U.S. Supreme Court nominee judge Neil Gorsuch is sworn in to testify at his Senate Judiciary Committee confirmation hearing on Capitol Hill in Washington, U.S., March 20, 2017. (Photo: Reuters)

Judge Neil Gorsuch said in his opening statement on day one of his Senate confirmation hearing that “a judges job is to follow the words in the law, not replace them.” Praising his former boss Justice Anthony Kennedy and his former mentor, the late Justice Antonin Scalia, President Donald J. Trump’s pick for the U.S. Supreme Court made his judicial philosophy clear.

“Justice Scalia was also a mentor,” he said. “He reminded us that words matter; that a judge’s job is to follow the words in the law, not replace them with those that aren’t.”

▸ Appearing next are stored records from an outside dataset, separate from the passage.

(** [str.charCodeAt(i)] for the characters of [str], in order. *)
Definition charCodes (str : string) : list Z :=
  map (fun c => Z.of_N (N_of_ascii c)) (list_ascii_of_string str).

(** The closure [writeString] of [pcmToWav]: one [setUint8] per character. *)
Fixpoint writeCodes (view : DataView.t) (offset : Z) (codes : list Z)
  : option DataView.t :=
  match codes with
  | [] => Some view
  | c :: rest =>
      match DataView.setUint8 view offset c with
      | Some view' => writeCodes view' (offset + 1) rest
      | None => None
      end
  end.

Definition writeString (view : DataView.t) (offset : Z) (str : string)
  : option DataView.t :=
  writeCodes view offset (charCodes str).

(** [new Blob([view, pcmData], { type })]: the header bytes, the samples of
    the [Int16Array], the type. *)
Record Blob : Type := {
  header : DataView.t;
  samples : list Z;
  type : string
}.

(** [blob.size]: every sample of an [Int16Array] takes two bytes. *)
Definition size (b : Blob) : Z :=
  (Z.of_nat (length (header b)) + 2 * Z.of_nat (length (samples b)))%Z.

Definition andThen {A B} (o : option A) (k : A -> option B) : option B :=
  match o with
  | Some a => k a
  | None => None
  end.

Notation "x <-- m ;; k" := (andThen m (fun x => k))
  (at level 61, m at next level, right associativity).

(** [pcmToWav(pcmData, sampleRate, numChannels)].  The length of a typed
    array is below 2^53, so [dataSize] and [fileSize] are exact. *)
Definition pcmToWav (pcmData : list Z) (sampleRate numChannels : Z) : option Blob :=
  let view := DataView.alloc 44 in
  let dataSize := (Z.of_nat (length pcmData) * 2)%Z in
  let fileSize := (dataSize + 36)%Z in
  view <-- writeString view 0 "RIFF" ;;
  view <-- DataView.setUint32 view 4 fileSize true ;;
  view <-- writeString view 8 "WAVE" ;;
  view <-- writeString view 12 "fmt " ;;
  view <-- DataView.setUint32 view 16 16 true ;;
  view <-- DataView.setUint16 view 20 1 true ;;
  view <-- DataView.setUint16 view 22 numChannels true ;;
  view <-- DataView.setUint32 view 24 sampleRate true ;;
  view <-- DataView.setUint32 view 28
             (Number.mul (Number.mul sampleRate numChannels) 2) true ;;
  view <-- DataView.setUint16 view 32 (Number.mul numChannels 2) true ;;
  view <-- DataView.setUint16 view 34 16 true ;;
  view <-- writeString view 36 "data" ;;
  view <-- DataView.setUint32 view 40 dataSize true ;;
  Some {| header := view; samples := pcmData; type := "audio/wav" |}.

Judge Gorsuch, 49, who serves on the U.S. Court of Appeals for the 10th Circuit in Colorado, touted that he has been in “the majority 99% of the time.” Appointed in 2006 by President George W. Bush, he was previously a deputy assistant attorney general at the Justice Department and is the youngest Supreme Court nominee in 25 years. In July 2006, Judge Gorsuch was confirmed by the Senate unanimously by a voice vote, including the vote of Senate Minority Leader Chuck Schumer, D-N.Y.

The American Bar Association, which is a known leftwing association, has given Judge Gorsuch a stellar rating. But Senate Democrats have already said they will obstruct the confirmation, which comes as liberal judges in federal district and appellate courts have sought to use judicial activism to stop President Trump’s key agenda items, including a temporary travel ban on 6 Muslim-majority nations known to be hotbeds of Islamic terrorism.

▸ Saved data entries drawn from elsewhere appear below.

(** * Lumino documentation build configuration (docs/source/conf.py)

    A shallow embedding of the Sphinx configuration module of the Lumino
    repository: the module-level computation of [version], the two staging
    routines [build_api_docs] and [build_examples], and the [setup] hook.

    The routines only orchestrate library calls ([os.path], [shutil],
    [subprocess], [json]), so the development consists of
    - a model of the file system as a tree of directories and files,
    - the library calls the module uses, with the errors they raise,
    - a state-and-exception monad that keeps a log of every effect, and
    - the module itself, written call by call as in the source.

    The file system has directories and regular files only: no symbolic
    links, no permissions, no concurrent writer.  Paths are absolute; the
    output directory is the one Sphinx passes, absolute and normalised.
    What an external process does to the file system, what [shutil.which]
    finds and what [json.loads] returns are parameters of the model. *)

From stdpp Require Import gmap strings list.

Open Scope string_scope.
Open Scope list_scope.

(** ** Paths *)

(** A path is its list of components below the file-system root.  The
    module only ever joins a path with literal relative names, so
    [os.path.join] is concatenation of component lists. *)
Abbreviation Path := (list string).

Definition pardir : string := "..".

Definition osp_join (p : Path) (names : list string) : Path := p ++ names.

(** [os.path.basename]: the last component of the path as written. *)
Definition basename (p : Path) : string := default EmptyString (last p).

(** Rendering of a path inside a log message. *)
Definition path_str (p : Path) : string :=
  foldr (fun c acc => "/" +:+ c +:+ acc) EmptyString p.

(** The location a path denotes: with no symbolic links in the model,
    [..] cancels the component before it and the parent of the root is
    the root ([os.path.normpath]). *)
Definition norm_step (stack : list string) (c : string) : list string :=
  if decide (c = pardir) then tail stack else c :: stack.

Definition norm (p : Path) : Path := rev (fold_left norm_step p []).

(** Two resolved paths are apart when they branch at some component:
    neither lies inside the other. *)
Fixpoint apart (p q : Path) : bool :=
  match p, q with
  | a :: p', b :: q' => if decide (a = b) then apart p' q' else true
  | _, _ => false
  end.

(** When [q] lies strictly below [p], the first component of the way
    from [p] to [q]. *)
Fixpoint first_below (p q : Path) : option string :=
  match p, q with
  | [], c :: _ => Some c
  | a :: p', b :: q' => if decide (a = b) then first_below p' q' else None
  | _, _ => None
  end.

(** ** The file tree *)

#[warnings="-register-all"]
Inductive node : Type :=
  | File (data : string)
  | Dir (entries : gmap string node).

Definition is_dir (o : option node) : bool :=
  match o with Some (Dir _) => true | _ => false end.

(** The node a resolved path leads to. *)
Fixpoint get (t : node) (p : Path) : option node :=
  match p with
  | [] => Some t
  | c :: p' =>
      match t with
      | Dir m => match m !! c with
                 | Some t' => get t' p'
                 | None => None
                 end
      | File _ => None
      end
  end.

(** Place [v] at [p], creating the missing directories on the way (as
    [os.makedirs] does); no result when a file is in the way. *)
Fixpoint put (t : option node) (p : Path) (v : node) : option node :=
  match p with
  | [] => Some v
  | c :: p' =>
      match t with
      | Some (File _) => None
      | Some (Dir m) =>
          match put (m !! c) p' v with
          | Some t' => Some (Dir (<[c := t']> m))
          | None => None
          end
      | None =>
          match put None p' v with
          | Some t' => Some (Dir {[c := t']})
          | None => None
          end
      end
  end.

(** Remove the entry at [p] with everything below it. *)
Fixpoint del (t : node) (p : Path) : node :=
  match p with
  | [] => t
  | c :: p' =>
      match t with
      | File _ => t
      | Dir m =>
          match p' with
          | [] => Dir (delete c m)
          | _ => match m !! c with
                 | Some t' => Dir (<[c := del t' p']> m)
                 | None => t
                 end
          end
      end
  end.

U.S. District Judge Derrick Watson, who was nominated to the federal bench by President Barack Obama, granted a temporary halt to President Trump’s revised travel ban after the Ninth Circuit Court of Appeals blocked the first executive order. The very liberal court is the most overturned court in the country, seeing almost 90% of their rulings thrown out by the High Court.

Judge Watson’s heavily criticized ruling was based on the Establishment Clause, meaning he agreed it was a faith-based ban despite 90% of the world’s Muslim population not being impacted. President Trump called the ruling, which came less than two hours after the hearing, an “unprecedented judicial overreach.” The judge in Hawaii conceded he couldn’t stay within the letter of the law because it was President Trump who signed the executive order.

Judge Gorsuch slammed such activism as legislating from the bench.

“It’s time to lose our egos and open our minds,” he said, criticizing judges who are “secret legislators.”

“If judges were just secret legislators, declaring not what the law is but what they would like it to be, the very idea of a government by the people and for the people would be at risk,” Judge Gorsuch said.

Polls show most voters view Judge Gorsuch as mainstream and, further, more voters support his confirmation than they did for President Barack Obama’s nominees. Him being viewed as mainstream is fueled in large part by 68% of likely voters believing the Court should rule based on what’s written in the U.S. Constitution and legal precedents.